> **TASK**
Write out again, exactly, the lines below starting at the one with "destruct (ak_refresh0 y" and ending at the one with "session, a family, a".

> **DATA PROVIDED**
(** The token is consumed and its successor inserted. *)
Definition consume (hash : string) (now : Z) : list refresh_token → list refresh_token :=
  update (λ t, (rf_hash t == hash) && (rf_consumed t == None)) (λ t, t <| rf_consumed := Some now |>).
Lemma consume_rows hash now l x : x ∈ consume hash now l → ∃ y, y ∈ l ∧ rf_hash x = rf_hash y ∧ rf_family x = rf_family y ∧ rf_expires x = rf_expires y.
Proof. intros (y & Hy & ->)%elem_of_update. exists y. by destruct ((rf_hash y == hash) && (rf_consumed y == None)). Qed.
Lemma count_consume hash now id l t : NoDup (map rf_hash l) → t ∈ l → rf_hash t = hash → rf_consumed t = None →
  count (spare id) (consume hash now l) = count (spare id) l - (if spare id t then 1 else 0).
Proof.
  intros Hn Ht Hh Hc. induction l as [|x l IH]; [by apply not_elem_of_nil in Ht|]. simpl in Hn. apply NoDup_cons in Hn as [Hx Hn].
  unfold consume, update, count, select in *. cbn [map List.filter]. apply elem_of_cons in Ht as [->|Ht].
  - rewrite Hh, Hc, eqb_refl. simpl. assert (List.map (λ r, if (rf_hash r == hash) && (rf_consumed r == None) then r <| rf_consumed := Some now |> else r) l = l) as ->.
    { apply update_id. intros y Hy E. apply andb_true_iff in E as [E%eqb_true _]. exfalso. apply Hx. rewrite Hh, <- E. by apply list_elem_of_fmap_2. }
    assert (spare id (x <| rf_consumed := Some now |>) = false) as -> by (unfold spare; simpl; apply andb_false_r).
    destruct (spare id x); simpl length; lia.
  - assert (rf_hash x ≠ hash) as Hne by (intros E; apply Hx; rewrite E, <- Hh; by apply list_elem_of_fmap_2). rewrite (eqb_neq _ _ Hne). cbn [andb].
    specialize (IH Hn Ht). destruct (spare id x); simpl length; lia.
Qed.
Lemma ok_rotate hash now t next f s : auth_ok s → t ∈ ad_refresh s → rf_hash t = hash → rf_consumed t = None → rf_family t = sf_id f → f ∈ ad_families s →
  (∀ y, y ∈ consume hash now (ad_refresh s) → refresh_clash next y = false) → rf_family next = sf_id f → rf_expires next = sf_expires f → rf_consumed next = None →
  auth_ok (s <| ad_refresh ::= (λ l, consume hash now l ++ [next]) |>).
Proof.
  intros [] Ht Hh Hc Hfam Hf Hfresh Hid Hexp Hnc. split; simpl; try done.
  - apply NoDup_snoc_fresh; [intros y Hy; by apply eqb_false, Hfresh|]. unfold consume. rewrite map_update; done.
  - intros x [(y & Hy & Eh & Ef & Ee)%consume_rows| ->%list_elem_of_singleton]%elem_of_app; [|exists f; by rewrite Hid].
    destruct (ak_refresh0 y Hy) as (g & Hg & ? & ?). exists g. rewrite Ef, Ee. done.
  - intros g Hg. rewrite count_spare_snoc, (count_consume _ _ _ _ t), ak_spare0 by done. unfold spare. rewrite Hfam, Hid, Hc, Hnc. lia.
Qed.
(* ===== verification/AuthHistory.v ===== *)
(** * What authentication remembers

    [remembers drawn s s']: how the rows of [s'] descend from those of [s]. A
    session, a family, a refresh token or a challenge keeps its identity and is
    never brought back once it is revoked or consumed; new ones carry drawn
    values; grants and logins stay. It holds of every operation. Records of
    accepted assertions stay for a day at least. *)

From stdpp Require Import base option list sorting strings numbers sets.
From Stdlib Require Import ZArith Lia Ascii.
From S2P Require Import Prelude Sql Feed Json Text Order Deployment AuthStore Sessions Identity ProviderAuth AuthInvariant AuthSteps AuthReach.

Open Scope string_scope.
Open Scope list_scope.
Open Scope Z_scope.

(** ** Descent of rows *)

Section Grows.
Context {R : Type} (le : R → R → Prop) `{!Reflexive le, !Transitive le} (new : R → Prop).
Implicit Types t : list R.

(** Every row descends from an old one, or is new. *)
Definition grows t t' : Prop := ∀ x', x' ∈ t' → (∃ x, x ∈ t ∧ le x x') ∨ new x'.
(** Every row has a descendant. *)
Definition stays t t' : Prop := ∀ x, x ∈ t → ∃ x', x' ∈ t' ∧ le x x'.

Lemma grows_refl t : grows t t.
Proof. intros x Hx. left. by exists x. Qed.
Lemma grows_update p f t t' : (∀ x, p x = true → le x (f x)) → (∀ x, p x = true → new x → new (f x)) → grows t t' → grows t (update p f t').
Proof.
  intros Hf Hn Ht x' (x & Hx & ->)%elem_of_update. destruct (p x) eqn:E; [|auto]. destruct (Ht x Hx) as [(y & Hy & Hle)|Hnew]; [left|right; auto].
  exists y. split; [done|]. by transitivity x; auto.
Qed.
Lemma grows_delete p t t' : grows t t' → grows t (delete_where p t').
Proof. intros Ht x' [Hx _]%elem_of_delete. auto. Qed.
Lemma grows_snoc x t t' : new x → grows t t' → grows t (t' ++ [x]).
Proof. intros Hx Ht x' [Hx'| ->%list_elem_of_singleton]%elem_of_app; auto. Qed.
Lemma stays_refl t : stays t t.
Proof. intros x Hx. by exists x. Qed.
Lemma stays_update p f t t' : (∀ x, p x = true → le x (f x)) → stays t t' → stays t (update p f t').
Proof.
  intros Hf Ht x Hx. destruct (Ht x Hx) as (y & Hy & Hle). eexists. split; [by apply update_in|]. destruct (p y) eqn:E; [|done]. by transitivity y; auto.
Qed.
Lemma stays_app t t' u : stays t t' → stays t (t' ++ u).
Proof. intros Ht x Hx. destruct (Ht x Hx) as (y & Hy & Hle). exists y. split; [apply elem_of_app; by left|done]. Qed.
Lemma stays_trans t t' t'' : stays t t' → stays t' t'' → stays t t''.
Proof. intros H1 H2 x Hx. destruct (H1 x Hx) as (y & Hy & Hle). destruct (H2 y Hy) as (z & Hz & Hle'). exists z. split; [done|by transitivity y]. Qed.
End Grows.
Lemma grows_trans {R} (le : R → R → Prop) `{!Transitive le} (new : R → Prop) t t' t'' :
  (∀ x y, new x → le x y → new y) → grows le new t t' → grows le new t' t'' → grows le new t t''.
Proof.
  intros Hn H1 H2 x Hx. destruct (H2 x Hx) as [(y & Hy & Hle)|?]; [|auto]. destruct (H1 y Hy) as [(z & Hz & Hle')|Hnew]; [left|right; by eapply Hn].
  exists z. split; [done|by transitivity y].
Qed.
Lemma grows_more {R} (le : R → R → Prop) (new1 new2 : R → Prop) t t' : (∀ x, new1 x → new2 x) → grows le new1 t t' → grows le new2 t t'.
Proof. intros Hn H x Hx. destruct (H x Hx) as [?|?]; auto. Qed.
(** What a row says of the answer [p] to the push of identity [k]; [gone] where
    the device was gone before. *)
Definition recorded (k : string) (p : posted) (gone : Prop) (rows : list delivery) (x : delivery) : Prop :=
  dl_id x = k ∧
  match dl_state x with
  | ds_pending => ∃ ticket, dl_ticket x = Some ticket ∧ gave_ticket p ticket
  | ds_retry => transient p ∧ dl_send_attempts x < MAX_SENDS
  | ds_failed => MAX_SENDS ≤ dl_send_attempts x ∨ gone ∨ ¬ transient p ∧ ∀ ticket, gave_ticket p ticket → ∃ y, y ∈ rows ∧ dl_id y ≠ k ∧ dl_ticket y = Some ticket
  | ds_expired => dl_expires x ≤ now
  | _ => False
  end.
Lemma gave_final p ticket : gave_ticket p ticket → ¬ transient p.
Proof. intros (c & b & -> & Hc & _) [?|(c' & b' & [= <- <-] & Hc' & _)]; [done|]. lia. Qed.
Lemma gave_one p ticket ticket' : gave_ticket p ticket → gave_ticket p ticket' → ticket' = ticket.
Proof. intros (c & b & -> & _ & _ & H & _) (c' & b' & [= <- <-] & _ & _ & H' & _). congruence. Qed.
(** What the report of a claim writes agrees with the answer. *)
Lemma reported_recorded p (gone : Prop) c o (ok : bool) rows k (x : delivery) : dl_id x = k → dl_send_attempts x = dl_send_attempts c →
  agrees p gone o →
  (if ok then ∃ a ticket, o = po_accepted a ticket ∧ dl_state x = ds_pending ∧ dl_ticket x = Some ticket
   else dl_state x = (if is_retryable o && (dl_send_attempts c <? MAX_SENDS) then ds_retry else ds_failed) ∧
     ∀ a ticket, o = po_accepted a ticket → ∃ y, y ∈ rows ∧ dl_id y ≠ k ∧ dl_ticket y = Some ticket) → recorded k p gone rows x.
Proof.
  intros Hid Hatt Ho Hok. split; [done|]. destruct ok.
  - destruct Hok as (a & ticket & -> & -> & Ht). by exists ticket.
  - destruct Hok as [-> Htaken]. destruct o as [|a ticket| |[]]; cbn [is_retryable andb].
    + by right; left.
    + right; right. split; [by eapply gave_final|]. intros ticket' H'. rewrite (gave_one _ _ _ Ho H'). by eapply Htaken.
    + right; right. destruct Ho as [? Hno]. split; [done|]. by intros ticket ?%Hno.
    + destruct (dl_send_attempts c <? MAX_SENDS) eqn:E; [split; [apply Ho|lia]|left; lia].
    + right; right. destruct Ho as [? Hno]. split; [done|]. by intros ticket ?%Hno.
Qed.
Lemma event_answered post n e s : push_ok (nd_deliveries s) → let (r, s') := push_event sha256_hex compact env others post user token now n e s in
  (∃ cs, push_turns (nd_deliveries s) cs (nd_deliveries s')) ∧ others_same (identity e) s s' ∧ nd_grants s' = nd_grants s ∧
  (nd_devices s' = nd_devices s ∨ unregistered (post n 0%nat)) ∧
  (∀ x, x ∈ nd_deliveries s' → x ∈ nd_deliveries s ∨ recorded (identity e) (post n 0%nat) (¬ registered s) (nd_deliveries s') x) ∧
  match r with
  | Ok er_accepted => ∃ ticket x, gave_ticket (post n 0%nat) ticket ∧ fetchone (with_id (identity e)) (nd_deliveries s') = Some x ∧ dl_state x = ds_pending ∧ dl_ticket x = Some ticket
  | Ok er_claimed_before => ¬ sendable (identity e) now s
  | _ => True
  end.
Proof.
  intros Hok. unfold push_event. destruct (elsewhere_store (at_claim n) (claim_send sha256_hex user (it_id e) (_fingerprint sha256_hex compact e) token false now) s) as (s1 & Hs1 & E1).
  pose proof Hs1 as (D1 & D2 & D3).
  destruct (commit_cases (claim_send sha256_hex user (it_id e) (_fingerprint sha256_hex compact e) token false now) s1) as [(o & s2 & Ec & Ecommit)|(err & _ & Ecommit)]; rewrite Ecommit in E1.
  2:{ erewrite io_bind_err by exact E1. rewrite D1. split_and!; try done; [exists []; constructor|intros j _; by rewrite D1|by left|by left]. }
  erewrite io_bind_ok by exact E1. rewrite <- D1 in Hok. pose proof (claim_send_turns _ _ _ _ _ _ _ _ _ _ Hok Ec) as Ht1.
  apply claim_rows in Ec as (C1 & C2 & Cother & Cc); [|done]. fold (identity e) in Cother, Cc.
  assert (sendable (identity e) now s1 ↔ sendable (identity e) now s) as Hsend by (unfold sendable; by rewrite D1).
  destruct o as [c|].
  2:{ destruct Cc as [Cn Crows]. rewrite <- D1. split_and!; [by eexists|intros j Hj; rewrite (Cother j Hj); by rewrite D1|congruence|left; congruence| |by rewrite <- Hsend].
      intros x [Hx|(Hid & Hx)]%Crows; [by left|right]. split; [done|]. destruct Hx as [[-> ?]|[-> ?]]; [done|by left]. }
  destruct Cc as (Cid & Cst & Cs & Crow & Crows). destruct (send_answered post n s2) as (o & s3 & E3 & S1 & S2 & S3 & So). erewrite io_bind_ok by exact E3.
  destruct (report_answered c o n s3) as (ok & s4 & E4 & Ht2 & f & R1 & R2 & R3 & R4 & R5). erewrite io_bind_ok by exact E4.
  assert (claimed_by c c = true) as Hcc by (unfold claimed_by; by rewrite Cst, Z.eqb_refl, !eqb_refl).
  assert (∀ y, dl_id y ≠ identity e → claimed_by c y = false) as Hne by (intros y Hy; unfold claimed_by; by rewrite Cid, eqb_neq).
  assert (registered s2 ↔ registered s) as Hreg by (apply registered_same; congruence).
  rewrite S1 in R1, Ht2, R5.
  assert (agrees (post n 0%nat) (¬ registered s) o) as So' by (destruct o; [unfold agrees; by rewrite <- Hreg|exact So..]). clear So.
  cbn [mret io_ret]. split_and!.
  - eexists. eapply turns_trans; [|exact Ht2]. rewrite <- D1. exact Ht1.
  - intros j Hj. rewrite R1, <- D1, <- (Cother j Hj). apply (update_others (identity e)); [|done].
    intros x (_ & Hx & _)%claimed_sending. split; [congruence|]. rewrite (proj1 (R4 x)). congruence.
  - congruence.
  - destruct S3 as [S3|S3]; [left|by right]. congruence.
  - intros x Hx. rewrite R1 in Hx. apply elem_of_update in Hx as (y & [->|[Hy Hid]]%Crows & ->).
    + right. rewrite Hcc. destruct (R4 c) as [Fid Fatt]. apply (reported_recorded _ _ c o ok); [congruence|done|done|]. destruct ok.
      * destruct R5 as (a & ticket & Ho & Hf). exists a, ticket. split; [done|apply Hf].
      * destruct R5 as [Hf Htaken]. split; [apply Hf|]. intros a ticket Ho. destruct (Htaken a ticket Ho) as (y & Hy & Hyid & Hyt). exists y. rewrite Cid in Hyid. split; [|done].
        rewrite R1. apply elem_of_update. exists y. split; [done|]. by rewrite Hne.
    + left. rewrite Hne by done. by rewrite <- D1.
  - destruct ok; [|done]. destruct R5 as (a & ticket & -> & Hf). exists ticket, (f c). split; [done|]. split; [|apply Hf]. rewrite R1, fetchone_update, Crow; [cbn; by rewrite Hcc|].
    intros x _. unfold with_id. by rewrite (proj1 (R4 x)).
Qed.
(** An event that the store would not let be sent does not ask the push service. *)
Lemma send_same post post' n s : post' n 0%nat = post n 0%nat →
  send_push_notification env others post' user (Some token) 1 now n s = send_push_notification env others post user (Some token) 1 now n s.
Proof.
  intros Hp. unfold send_push_notification. change (Z.to_nat (1 `max` (MAX_PUSH_ATTEMPTS `min` 1))) with 1%nat. cbn [send_attempts]. by rewrite Hp.
Qed.
Lemma event_same post post' n e s : push_ok (nd_deliveries s) → (sendable (identity e) now s → post' n 0%nat = post n 0%nat) →
  push_event sha256_hex compact env others post' user token now n e s = push_event sha256_hex compact env others post user token now n e s.
Proof.
  intros Hok Hp. unfold push_event. destruct (elsewhere_store (at_claim n) (claim_send sha256_hex user (it_id e) (_fingerprint sha256_hex compact e) token false now) s) as (s1 & (D1 & _) & E1).
  destruct (commit_cases (claim_send sha256_hex user (it_id e) (_fingerprint sha256_hex compact e) token false now) s1) as [(o & s2 & Ec & Ecommit)|(err & _ & Ecommit)]; rewrite Ecommit in E1.
  2:{ by rewrite !(io_bind_err _ _ _ _ _ E1). }
  rewrite !(io_bind_ok _ _ _ _ _ E1). destruct o as [c|]; [|done]. apply claim_rows in Ec as (_ & _ & _ & _ & _ & Hs & _); [|by rewrite D1].
  assert (post' n 0%nat = post n 0%nat) as Heq by (apply Hp; unfold sendable in *; by rewrite <- D1). unfold mbind, io_bind. by rewrite (send_same _ _ _ _ Heq).
Qed.
End Answers.

(** ** All events of a dispatch *)

Section Dispatch.
Context (sha256_hex : string → string) (compact : json → string) (env : string → option string).
Context (others : site → notification_db → notification_db) (others_store : ∀ p s, same_store s (others p s)).
Context (user token : string) (now_ms : Z).
Local Abbreviation now := (now_ms / 1000).
Local Abbreviation identity := (identity sha256_hex compact user token).
Local Abbreviation registered := (registered env user token now).
Local Abbreviation recorded := (recorded now).
Implicit Types (post : nat → nat → posted) (e : item) (events : list item).

(** A notification of a decision is not sent once the decision expired. *)
Definition deliverable e : bool :=
  match _decision_notification (it_decision e) with None => false | Some None => true | Some (Some d) => negb (dn_expires d <=? now_ms) end.
Lemma deliver_event_cases post n e s :
  deliver_event sha256_hex compact env others post user token now_ms n e s =
    if deliverable e then push_event sha256_hex compact env others post user token now n e s
    else (Ok (er_failed (match _decision_notification (it_decision e) with None => fl_invalid | _ => fl_expired end)), s).
Proof. unfold deliver_event, deliverable. destruct (_decision_notification _) as [[d|]|]; [destruct (dn_expires d <=? now_ms)|..]; done. Qed.
Lemma deliver_event_answered post n e s : push_ok (nd_deliveries s) → let (r, s') := deliver_event sha256_hex compact env others post user token now_ms n e s in
  (∃ cs, push_turns (nd_deliveries s) cs (nd_deliveries s')) ∧ others_same (identity e) s s' ∧ nd_grants s' = nd_grants s ∧
  (nd_devices s' = nd_devices s ∨ unregistered (post n 0%nat)) ∧
  (∀ x, x ∈ nd_deliveries s' → x ∈ nd_deliveries s ∨ deliverable e = true ∧ recorded (identity e) (post n 0%nat) (¬ registered s) (nd_deliveries s') x) ∧
  match r with
  | Ok er_accepted => ∃ ticket x, gave_ticket (post n 0%nat) ticket ∧ fetchone (with_id (identity e)) (nd_deliveries s') = Some x ∧ dl_state x = ds_pending ∧ dl_ticket x = Some ticket
  | Ok er_claimed_before => ¬ sendable (identity e) now s
  | _ => True
  end.
Proof.
  intros Hok. rewrite deliver_event_cases. destruct (deliverable e).
  { pose proof (event_answered sha256_hex compact env others others_store user token now post n e s Hok) as Ha. destruct (push_event _ _ _ _ post _ _ _ n e s) as [r s']. naive_solver. }
  split_and!; try done; [exists []; constructor|by left|by left].
Qed.
Lemma deliver_event_same post post' n e s : push_ok (nd_deliveries s) → (deliverable e = true → sendable (identity e) now s → post' n 0%nat = post n 0%nat) →
  deliver_event sha256_hex compact env others post' user token now_ms n e s = deliver_event sha256_hex compact env others post user token now_ms n e s.
Proof. intros Hok Hp. rewrite !deliver_event_cases. destruct (deliverable e); [apply event_same; auto|done]. Qed.
Lemma sendable_others k e s s' : others_same (identity e) s s' → k ≠ identity e → sendable k now s' ↔ sendable k now s.
Proof. intros H Hk. unfold sendable. by rewrite (H k Hk). Qed.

> **OUTPUT FOR THIS TASK**
    destruct (ak_refresh0 y Hy) as (g & Hg & ? & ?). exists g. rewrite Ef, Ee. done.
  - intros g Hg. rewrite count_spare_snoc, (count_consume _ _ _ _ t), ak_spare0 by done. unfold spare. rewrite Hfam, Hid, Hc, Hnc. lia.
Qed.
(* ===== verification/AuthHistory.v ===== *)
(** * What authentication remembers

    [remembers drawn s s']: how the rows of [s'] descend from those of [s]. A
    session, a family, a refresh token or a challenge keeps its identity and is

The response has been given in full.